- Fisher with Sparks in 1974

Background information
- Born: 2 September 1952 Dulwich, London, England
- Died: 31 March 2000 (aged 47) Ko Samui, Thailand
- Genres: Rock
- Occupation: Guitarist
- Years active: 1970s–2000
- Formerly of: Boxer; The Four Squares; Sparks; Toby;

= Adrian Fisher (musician) =

British guitarist (1952–2000)

Adrian Fisher (2 September 1952 – 31 March 2000) was an English guitarist and a member of the bands Toby (a spin off from the band Free), Sparks and Boxer. He played on Sparks' first two albums under Island Records, Kimono My House and Propaganda.

== Career ==
Prior to joining Sparks, Fisher was a member of Free bassist Andy Fraser's band Toby (with drummer Stan Speake), and briefly joined (former Skid Row) bassist Brush Shiels in the short-lived Brush. Fisher joined Sparks in 1973 and recorded the Kimono My House album in that year, along with Martin Gordon (bass) and Dinky Diamond (drums). He performed live with Sparks during the Kimono My House tour of the UK in 1974.

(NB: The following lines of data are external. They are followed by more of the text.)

Definition tokenClass : rune → bool := λ r, lowercase r || digit r || oneOf #"_-" r.
(** [(?i)(?:(?:sk-|ghp_|github_pat_|xoxb-|xoxp-)[a-z0-9_-]{20,}|(?:AKIA|ASIA)[A-Z0-9]{16}|
    [a-z0-9_-]{16,}\.[a-z0-9_-]{16,}\.[a-z0-9_-]{16,})] *)
Definition projectionCredential : re :=
  alt [cat [alt [text #"sk-"; text #"ghp_"; text #"github_pat_"; text #"xoxb-"; text #"xoxp-"]; atLeast 20 (ci tokenClass)];
       cat [alt [text #"AKIA"; text #"ASIA"]; times 16 (ci (λ r, uppercase r || digit r))];
       cat [atLeast 16 (ci tokenClass); text #"."; atLeast 16 (ci tokenClass); text #"."; atLeast 16 (ci tokenClass)]].
End patterns.

Definition unsupportedNegativeCapability (s : gostr) : bool :=
  existsb (Contains ([space] ++ s ++ [space])) [ #" cannot "; #" can't "; #" does not support "; #" is unsupported"; #" never supports " ].

Section repository.
Context {tables : UnicodeTables} {digests : ProposalDigest}.

Definition unsafeCandidateText (c : Candidate) : bool :=
  let texts := [caKey c; caValue c; caDescription c; caName c; caTitle c; caBody c] in
  let all := TrimSpace (Join texts [newline]) in
  if existsb (SecretShapedMemoryValue (caKey c)) texts then true
  else if Re.MatchString projectionCredential all || DirectiveShapedUserMemory all then true
  else
    let lower := Lower all in
    if Re.MatchString transientNumber lower || Re.MatchString fullCommitSHA lower || Re.MatchString namedCommitSHA lower || Re.MatchString concreteBranch lower
       || unsupportedNegativeCapability lower || Contains lower #"mandatory update" || Contains lower #"must update " || Contains lower #"always update "
    then true
    else existsb (Contains lower)
           [ #"/tmp/"; ([backslash] ++ #"temp" ++ [backslash]); #".scratch/"; #"current task"; #"this task"; #"current branch"; #"temporary task state" ].

Definition factEntry (c : Candidate) : MemoryEntry := mkMemoryEntry (caKey c) (caValue c) (caDescription c) 0.
Definition learnedFact : MemoryAttribution := mkAttribution MemoryWriterModel MemoryOriginLearning (mkSource [] []).

(** The texts of a fact are canonical, and memory would accept them. *)
Definition durableFact (c : Candidate) : bool :=
  (CanonicalMemoryText (caKey c) =s caKey c) && (CanonicalMemoryText (caValue c) =s caValue c) && (CanonicalMemoryText (caDescription c) =s caDescription c)
  && match ValidateMemoryEntryWrite (factEntry c) learnedFact with None => true | Some _ => false end.

Definition ValidateProposalMaterial (p : ProposalPartition) (input : gostr) (c : Candidate) (signals : list Signal) : option ProposalError :=
  if (TrimSpace (ppPrincipal p) =s []) || (1024 <? byteLen (ppPrincipal p)) || (4096 <? byteLen (ppProject p)) || negb (validProposalDigest input) then Some ErrInvalidProposal
  else if negb (CandidateKindValid (caKind c)) || negb (candidateTextValid c) || unsafeCandidateText c || (length (caEvidence c) =? 0)
          || (MaxCandidateEvidence <? length (caEvidence c)) then Some ErrInvalidProposal
  else if (if caKind c =s CandidateProcedure
           then (TrimSpace (caTitle c) =s []) || (TrimSpace (caBody c) =s []) || (negb (caName c =s []) && negb (ValidLearnedSkillName (caName c)))
                || negb (caKey c =s []) || negb (caValue c =s []) || negb (caDescription c =s [])
           else (TrimSpace (caKey c) =s []) || (TrimSpace (caValue c) =s []) || negb (caName c =s []) || negb (caTitle c =s []) || negb (caBody c =s [])
                || negb (durableFact c)) then Some ErrInvalidProposal
  else if negb (allFresh (λ e, validProposalEvidence e && match eLocator e with LocatorOther _ => false | _ => true end) evidenceIdentity [] (caEvidence c)) then Some ErrInvalidProposal
  else if MaxInputSignals <? length signals then Some ErrProposalLimit
  else if negb (forallb (λ s, SignalKindValid (sgKind s) && negb (MaxCandidateEvidence <? length (sgEvidence s)) && forallb validProposalEvidence (sgEvidence s)) signals)
       then Some ErrInvalidProposal
  else None.

Definition DeterministicProposalID (p : ProposalPartition) (input : gostr) (c : Candidate) : gostr + ProposalError :=
  match ValidateProposalMaterial p input c [] with
  | Some e => inr e
  | None => inl (#"proposal-" ++ take 32 (proposalDigest p (ToLower input) (withoutEvidence c) (merge_sort strLe (eDigest <$> caEvidence c))))
  end.

(** ** The repository *)

Definition key (p : ProposalPartition) : gostr := Itoa (byteLen (ppPrincipal p)) ++ #":" ++ ppPrincipal p ++ ppProject p.
Definition ver (n : Z) : gostr := #"mem-" ++ lit (pretty n).
Definition parse (v : gostr) : Z := default 0%Z (Atoi (drop 4 v)).

Definition recordsIn (s : ProposalStore) (k : gostr) : gmap gostr ProposalRecord := default ∅ (psRecords s !! k).
Lemma pruned_lookup now m id e : pruneResolved now m !! id = Some e ↔ m !! id = Some e ∧ kept now (Reservation e).
Proof.
  unfold pruneResolved, kept. rewrite map_lookup_filter_Some. cbn. rewrite negb_true_iff, andb_false_iff, !negb_false_iff, bool_decide_eq_true, Z.ltb_lt. done.
Qed.

Lemma lost_split now m m' :
  (∀ id e, m !! id = Some e → survives m' (id, e) ↔ kept now (Reservation e)) → values m ≡ₚ lost m m' ++ values (pruneResolved now m).
Proof.
  intros H. unfold lost, values. unfold pruneResolved. rewrite (map_to_list_filtered _ m), <-!fmap_app. rewrite (filter_split (survives m') (map_to_list m)) at 1. do 2 apply Permutation_map. apply Permutation_app_head.
  apply NoDup_Permutation; [apply NoDup_filter, NoDup_map_to_list..|]. intros [id e]. rewrite !list_elem_of_filter, !elem_of_map_to_list. cbn.
  pose proof (pruned_lookup now m id e) as Hp. unfold pruneResolved in Hp. rewrite map_lookup_filter_Some in Hp. cbn in Hp. pose proof (H id e). tauto.
Qed.

Lemma lost_elem m m' r : r ∈ lost m m' → ∃ id, m !! id = Some (mkEntry r) ∧ ¬ survives m' (id, mkEntry r).
Proof.
  unfold lost. intros (e' & -> & ([id [r']] & -> & [Hs Hin]%list_elem_of_filter)%list_elem_of_fmap)%list_elem_of_fmap. apply elem_of_map_to_list in Hin. by exists id.
Qed.

Lemma lost_nil m m' : (∀ id e, m !! id = Some e → survives m' (id, e)) → lost m m' = [].
Proof.
  intros H. destruct (lost m m') as [|r l] eqn:El; [done|]. destruct (lost_elem m m' r) as (id & Hid & Hs); [rewrite El; by left|]. by destruct Hs; apply H.
Qed.

(** ** The invariant *)

(** The limits of a policy: who is charged what, for how long, and up to which sum. *)
Inductive limit (p : AutomaticAdmissionPolicy) : (AutomaticReservation → N) → Z → N → Prop :=
  | limit_count : limit p (λ _, 1%N) (Window p) (MaxCount p)
  | limit_tokens : limit p Tokens (Window p) (MaxTokens p)
  | limit_principal_count x : limit p (λ r, if decide (Principal r = x) then 1%N else 0%N) (Window p) (MaxCountPerPrincipal p)
  | limit_principal_tokens x : limit p (λ r, if decide (Principal r = x) then Tokens r else 0%N) (Window p) (MaxTokensPerPrincipal p)
  | limit_digest d : limit p (λ r, if decide (Digest r = d) then 1%N else 0%N) (DedupeWindow p) 1
  | limit_cooldown x : (Cooldown p <= DedupeWindow p)%Z →
      limit p (λ r, if decide (Principal r = x ∧ Class_ r = AdmissionWeighted) then 1%N else 0%N) (Cooldown p) 1.

Record recOk (p : AutomaticAdmissionPolicy) (T : Time) (r : AutomaticReservation) : Prop := {
  ro_reserved : (ReservedAt r <= T)%Z;
  ro_charge : ChargeExpiresAt r = (ReservedAt r + Window p)%Z;
  ro_dedupe : DedupeExpiresAt r = (ReservedAt r + DedupeWindow p)%Z;
  ro_claim : ClaimDuration r = ReservationClaimDuration p
}.
(* ===== verification/Memory.v ===== *)
(** * The memory store

    The reference store [engine/adapter/memmemory/memmemory.go] with the revisions of
    [engine/tool/memorylifecycle.go]: compare-and-set writes, tombstones, undo and a bounded
    history per key.

    Every method holds the store's lock, so a method is a step.  Attribution travels in the
    context and is an argument here; a cancelled context is left out. *)

From stdpp Require Import pretty sorting.
From S2P Require Import Prelude Conversation Fence Screens.

(** ** Revisions *)

Inductive MemoryStatus := MemoryStatusActive | MemoryStatusSuperseded | MemoryStatusDeleted.
#[global] Instance MemoryStatus_eq_dec : EqDecision MemoryStatus.
Proof. solve_decision. Defined.

Record MemoryRevision := mkRevision {
  mvKey : gostr; mvValue : gostr; mvDescription : gostr; mvVersion : gostr; mvStatus : MemoryStatus; mvWriter : gostr; mvOrigin : gostr;
  mvSource : MemorySource; mvUpdatedAt : Z
}.

Record MemoryRecord := mkMemoryRecord { mrCurrent : MemoryRevision; mrRevisions : list MemoryRevision }.
Record MemoryCurrent := mkCurrent { mcExists : bool; mcVersion : gostr }.

Section memory.
Context {tables : UnicodeTables}.

(** ** The store *)

Definition defaultSearchLimit : Z := 10.
Definition maxRevisionsPerKey : nat := 64.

Following his dismissal from Sparks, Fisher joined Mike Patto's band Boxer in 1977, recording the album Absolutely for Epic Records. Other members of the band were ex-Grease Band keyboard player Chris Stainton, ex-Vanilla Fudge/Cactus bassist Tim Bogert, and drummer Eddie Tuduri. Fisher also joined the short-lived Sparks spin-off band The Four Squares along with Dinky Diamond.

== Later life ==
In the late 1980s he moved to Thailand and worked as a musician in Lamai Beach in Ko Samui and in Bangkok. In 1999, he was featured in the BBC documentary Expats.

== Death ==
Fisher died on 31 March 2000 following a performance in Ko Samui, Thailand; the official cause of death was myocardial infarction.